**Task instructions**
Search the material below for the word "Require". Copy every line where it is found.

**Data**
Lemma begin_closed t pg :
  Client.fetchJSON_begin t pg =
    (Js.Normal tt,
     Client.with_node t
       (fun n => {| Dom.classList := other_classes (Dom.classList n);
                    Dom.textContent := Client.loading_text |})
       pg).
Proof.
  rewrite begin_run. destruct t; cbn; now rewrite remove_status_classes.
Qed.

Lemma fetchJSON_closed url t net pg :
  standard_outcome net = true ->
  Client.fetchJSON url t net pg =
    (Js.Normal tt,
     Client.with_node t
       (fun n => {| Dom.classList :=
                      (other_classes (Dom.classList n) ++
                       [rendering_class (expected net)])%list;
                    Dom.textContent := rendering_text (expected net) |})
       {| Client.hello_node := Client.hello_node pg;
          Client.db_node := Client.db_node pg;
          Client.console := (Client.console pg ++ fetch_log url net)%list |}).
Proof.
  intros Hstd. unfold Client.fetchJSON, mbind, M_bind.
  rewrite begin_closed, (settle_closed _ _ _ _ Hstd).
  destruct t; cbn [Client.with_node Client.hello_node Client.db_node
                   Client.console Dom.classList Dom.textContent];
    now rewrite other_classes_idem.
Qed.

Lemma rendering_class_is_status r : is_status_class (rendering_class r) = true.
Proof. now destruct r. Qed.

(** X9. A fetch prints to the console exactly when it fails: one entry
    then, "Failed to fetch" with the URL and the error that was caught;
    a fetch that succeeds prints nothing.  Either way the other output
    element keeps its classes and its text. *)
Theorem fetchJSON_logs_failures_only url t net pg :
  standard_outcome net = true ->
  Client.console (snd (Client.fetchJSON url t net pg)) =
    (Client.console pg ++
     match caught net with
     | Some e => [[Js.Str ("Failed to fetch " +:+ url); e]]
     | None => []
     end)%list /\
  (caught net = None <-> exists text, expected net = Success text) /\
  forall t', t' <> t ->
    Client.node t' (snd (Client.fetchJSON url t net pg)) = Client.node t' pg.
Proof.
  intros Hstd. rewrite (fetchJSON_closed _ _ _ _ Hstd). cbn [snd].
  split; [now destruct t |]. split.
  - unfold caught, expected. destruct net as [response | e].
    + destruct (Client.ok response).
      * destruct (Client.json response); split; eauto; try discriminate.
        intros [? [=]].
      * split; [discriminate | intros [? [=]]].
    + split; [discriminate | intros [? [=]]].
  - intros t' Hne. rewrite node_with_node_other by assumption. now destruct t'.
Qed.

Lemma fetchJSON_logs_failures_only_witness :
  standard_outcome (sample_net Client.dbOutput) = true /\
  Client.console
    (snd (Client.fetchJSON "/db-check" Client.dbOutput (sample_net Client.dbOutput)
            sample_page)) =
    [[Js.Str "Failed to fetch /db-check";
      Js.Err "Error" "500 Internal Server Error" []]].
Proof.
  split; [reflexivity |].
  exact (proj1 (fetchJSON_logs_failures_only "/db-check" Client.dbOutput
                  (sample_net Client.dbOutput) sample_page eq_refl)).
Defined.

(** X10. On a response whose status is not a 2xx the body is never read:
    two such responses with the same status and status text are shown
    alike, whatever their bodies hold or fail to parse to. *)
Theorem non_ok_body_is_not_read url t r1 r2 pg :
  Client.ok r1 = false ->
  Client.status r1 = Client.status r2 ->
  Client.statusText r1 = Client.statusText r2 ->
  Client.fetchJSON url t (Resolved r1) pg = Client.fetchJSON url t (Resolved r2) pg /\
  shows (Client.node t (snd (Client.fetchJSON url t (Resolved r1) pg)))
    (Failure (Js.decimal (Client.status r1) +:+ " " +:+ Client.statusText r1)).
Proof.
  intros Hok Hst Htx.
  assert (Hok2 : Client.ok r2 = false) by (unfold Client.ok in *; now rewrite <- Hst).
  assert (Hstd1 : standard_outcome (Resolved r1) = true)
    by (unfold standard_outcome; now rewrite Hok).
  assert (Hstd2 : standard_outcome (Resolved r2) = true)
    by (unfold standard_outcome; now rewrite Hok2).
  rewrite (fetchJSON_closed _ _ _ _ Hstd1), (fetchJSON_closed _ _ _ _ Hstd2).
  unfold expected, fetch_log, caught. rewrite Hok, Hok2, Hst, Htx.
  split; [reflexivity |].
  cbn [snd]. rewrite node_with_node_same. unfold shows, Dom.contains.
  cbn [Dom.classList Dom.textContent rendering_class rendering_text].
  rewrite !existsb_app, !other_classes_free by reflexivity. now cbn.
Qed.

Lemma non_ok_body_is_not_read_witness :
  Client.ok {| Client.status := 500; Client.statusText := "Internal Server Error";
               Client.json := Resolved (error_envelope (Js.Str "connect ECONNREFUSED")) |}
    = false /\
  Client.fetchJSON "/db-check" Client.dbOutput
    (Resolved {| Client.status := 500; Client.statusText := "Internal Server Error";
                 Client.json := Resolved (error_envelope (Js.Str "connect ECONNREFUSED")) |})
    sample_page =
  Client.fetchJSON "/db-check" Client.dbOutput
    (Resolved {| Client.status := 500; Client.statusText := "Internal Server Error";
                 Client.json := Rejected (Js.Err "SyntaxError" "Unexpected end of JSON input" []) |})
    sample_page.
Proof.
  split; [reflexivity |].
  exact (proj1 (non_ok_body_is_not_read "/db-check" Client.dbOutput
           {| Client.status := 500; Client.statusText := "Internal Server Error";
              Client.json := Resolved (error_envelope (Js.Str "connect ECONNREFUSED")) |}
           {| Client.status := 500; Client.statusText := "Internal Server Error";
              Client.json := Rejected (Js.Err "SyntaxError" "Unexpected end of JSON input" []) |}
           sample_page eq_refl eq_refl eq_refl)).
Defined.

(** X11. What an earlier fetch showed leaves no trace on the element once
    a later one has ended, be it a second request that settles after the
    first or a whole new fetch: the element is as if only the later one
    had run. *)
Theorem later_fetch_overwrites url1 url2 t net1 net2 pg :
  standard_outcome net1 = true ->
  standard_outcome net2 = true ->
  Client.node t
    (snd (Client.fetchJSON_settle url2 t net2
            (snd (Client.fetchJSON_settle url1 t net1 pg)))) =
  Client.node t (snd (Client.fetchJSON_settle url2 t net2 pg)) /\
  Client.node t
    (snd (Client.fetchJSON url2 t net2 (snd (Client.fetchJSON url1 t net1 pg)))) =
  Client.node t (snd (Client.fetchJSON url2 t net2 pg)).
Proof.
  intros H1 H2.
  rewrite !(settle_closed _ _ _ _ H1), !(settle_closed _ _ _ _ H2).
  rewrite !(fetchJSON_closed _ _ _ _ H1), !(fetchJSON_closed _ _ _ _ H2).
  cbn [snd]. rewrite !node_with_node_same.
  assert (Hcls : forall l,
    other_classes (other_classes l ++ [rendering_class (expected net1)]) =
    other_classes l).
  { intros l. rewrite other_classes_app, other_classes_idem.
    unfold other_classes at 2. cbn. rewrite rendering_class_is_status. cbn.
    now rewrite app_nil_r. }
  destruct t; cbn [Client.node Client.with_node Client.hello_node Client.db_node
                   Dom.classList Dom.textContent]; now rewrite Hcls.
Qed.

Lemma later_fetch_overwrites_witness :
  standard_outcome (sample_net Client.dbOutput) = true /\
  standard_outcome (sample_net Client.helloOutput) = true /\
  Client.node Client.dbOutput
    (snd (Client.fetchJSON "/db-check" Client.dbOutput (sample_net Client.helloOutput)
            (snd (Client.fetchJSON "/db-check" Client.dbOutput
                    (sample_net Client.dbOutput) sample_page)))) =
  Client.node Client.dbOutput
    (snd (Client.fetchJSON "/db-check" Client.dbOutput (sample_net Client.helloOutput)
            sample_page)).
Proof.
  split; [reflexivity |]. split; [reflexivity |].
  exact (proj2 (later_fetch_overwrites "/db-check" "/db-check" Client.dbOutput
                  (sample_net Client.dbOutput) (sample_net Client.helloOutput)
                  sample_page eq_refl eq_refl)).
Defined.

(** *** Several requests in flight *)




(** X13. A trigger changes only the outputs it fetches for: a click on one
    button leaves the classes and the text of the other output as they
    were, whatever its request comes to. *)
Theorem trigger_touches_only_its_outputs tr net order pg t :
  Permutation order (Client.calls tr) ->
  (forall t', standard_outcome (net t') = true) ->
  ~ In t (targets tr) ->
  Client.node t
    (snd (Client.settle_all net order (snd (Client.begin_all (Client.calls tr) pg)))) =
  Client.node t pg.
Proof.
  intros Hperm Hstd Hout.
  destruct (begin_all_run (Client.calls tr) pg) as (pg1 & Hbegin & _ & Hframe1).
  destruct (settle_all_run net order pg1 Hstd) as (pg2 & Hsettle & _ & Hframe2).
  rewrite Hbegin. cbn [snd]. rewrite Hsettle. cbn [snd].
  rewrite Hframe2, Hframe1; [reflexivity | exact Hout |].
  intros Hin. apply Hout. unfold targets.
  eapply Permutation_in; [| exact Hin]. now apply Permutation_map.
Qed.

...

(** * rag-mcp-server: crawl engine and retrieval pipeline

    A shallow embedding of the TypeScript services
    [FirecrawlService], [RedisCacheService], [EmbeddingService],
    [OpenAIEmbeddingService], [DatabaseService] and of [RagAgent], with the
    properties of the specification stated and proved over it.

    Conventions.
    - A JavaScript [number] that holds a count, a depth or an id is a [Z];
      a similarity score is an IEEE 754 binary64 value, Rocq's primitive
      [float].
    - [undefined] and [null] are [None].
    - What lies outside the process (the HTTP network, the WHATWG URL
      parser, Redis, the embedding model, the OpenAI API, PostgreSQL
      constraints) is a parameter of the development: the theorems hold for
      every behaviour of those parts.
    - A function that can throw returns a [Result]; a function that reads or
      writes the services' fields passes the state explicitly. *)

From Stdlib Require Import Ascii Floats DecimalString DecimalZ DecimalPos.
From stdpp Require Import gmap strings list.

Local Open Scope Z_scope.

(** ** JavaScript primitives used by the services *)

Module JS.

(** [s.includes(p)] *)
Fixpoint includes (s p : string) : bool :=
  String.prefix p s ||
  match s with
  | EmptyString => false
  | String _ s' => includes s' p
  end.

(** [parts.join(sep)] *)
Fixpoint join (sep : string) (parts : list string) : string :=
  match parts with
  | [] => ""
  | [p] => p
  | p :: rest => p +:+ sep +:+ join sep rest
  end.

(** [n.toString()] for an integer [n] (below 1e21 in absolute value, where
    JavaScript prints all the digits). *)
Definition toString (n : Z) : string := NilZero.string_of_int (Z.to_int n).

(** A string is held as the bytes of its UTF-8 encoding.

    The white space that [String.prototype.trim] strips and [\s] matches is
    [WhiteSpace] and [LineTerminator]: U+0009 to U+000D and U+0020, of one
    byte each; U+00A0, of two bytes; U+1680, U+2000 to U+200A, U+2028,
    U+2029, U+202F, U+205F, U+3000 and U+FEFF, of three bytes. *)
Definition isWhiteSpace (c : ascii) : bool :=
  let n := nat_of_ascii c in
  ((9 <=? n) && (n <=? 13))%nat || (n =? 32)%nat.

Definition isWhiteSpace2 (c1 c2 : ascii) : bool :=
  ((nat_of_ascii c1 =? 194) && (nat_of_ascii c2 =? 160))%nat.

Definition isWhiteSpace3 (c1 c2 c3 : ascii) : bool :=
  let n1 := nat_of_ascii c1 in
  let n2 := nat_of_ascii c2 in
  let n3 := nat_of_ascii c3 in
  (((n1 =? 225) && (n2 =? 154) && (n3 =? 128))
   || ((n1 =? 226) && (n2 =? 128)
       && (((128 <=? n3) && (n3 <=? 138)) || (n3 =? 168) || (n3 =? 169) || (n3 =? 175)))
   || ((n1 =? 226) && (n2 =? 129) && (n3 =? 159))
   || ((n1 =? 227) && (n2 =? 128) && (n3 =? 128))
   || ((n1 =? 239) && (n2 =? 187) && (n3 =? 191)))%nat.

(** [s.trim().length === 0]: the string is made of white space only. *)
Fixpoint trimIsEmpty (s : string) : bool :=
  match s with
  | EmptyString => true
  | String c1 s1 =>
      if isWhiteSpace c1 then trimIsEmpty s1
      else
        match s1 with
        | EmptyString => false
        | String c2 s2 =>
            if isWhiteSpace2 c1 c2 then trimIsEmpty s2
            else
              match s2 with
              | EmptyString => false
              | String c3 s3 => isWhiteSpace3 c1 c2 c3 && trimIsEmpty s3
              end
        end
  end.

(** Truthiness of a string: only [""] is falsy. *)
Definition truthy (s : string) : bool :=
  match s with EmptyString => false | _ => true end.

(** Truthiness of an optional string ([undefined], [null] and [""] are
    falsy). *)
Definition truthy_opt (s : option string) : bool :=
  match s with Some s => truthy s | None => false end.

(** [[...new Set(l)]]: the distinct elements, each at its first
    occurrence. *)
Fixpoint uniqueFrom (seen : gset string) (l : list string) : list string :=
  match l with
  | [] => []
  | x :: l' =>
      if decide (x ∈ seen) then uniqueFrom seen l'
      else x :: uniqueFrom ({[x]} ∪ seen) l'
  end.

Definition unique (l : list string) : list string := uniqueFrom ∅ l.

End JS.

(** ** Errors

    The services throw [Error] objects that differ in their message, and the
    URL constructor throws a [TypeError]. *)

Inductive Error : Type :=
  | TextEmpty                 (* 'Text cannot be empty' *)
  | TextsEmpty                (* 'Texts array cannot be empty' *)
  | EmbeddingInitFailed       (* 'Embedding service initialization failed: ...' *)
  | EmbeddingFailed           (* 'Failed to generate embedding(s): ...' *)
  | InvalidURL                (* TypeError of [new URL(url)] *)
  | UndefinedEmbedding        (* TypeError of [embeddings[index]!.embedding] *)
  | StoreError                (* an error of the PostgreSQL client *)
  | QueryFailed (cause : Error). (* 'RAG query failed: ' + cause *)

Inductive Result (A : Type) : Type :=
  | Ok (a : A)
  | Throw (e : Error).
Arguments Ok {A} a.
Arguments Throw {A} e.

**Answer box**
From Stdlib Require Import Ascii Floats DecimalString DecimalZ DecimalPos.
From stdpp Require Import gmap strings list.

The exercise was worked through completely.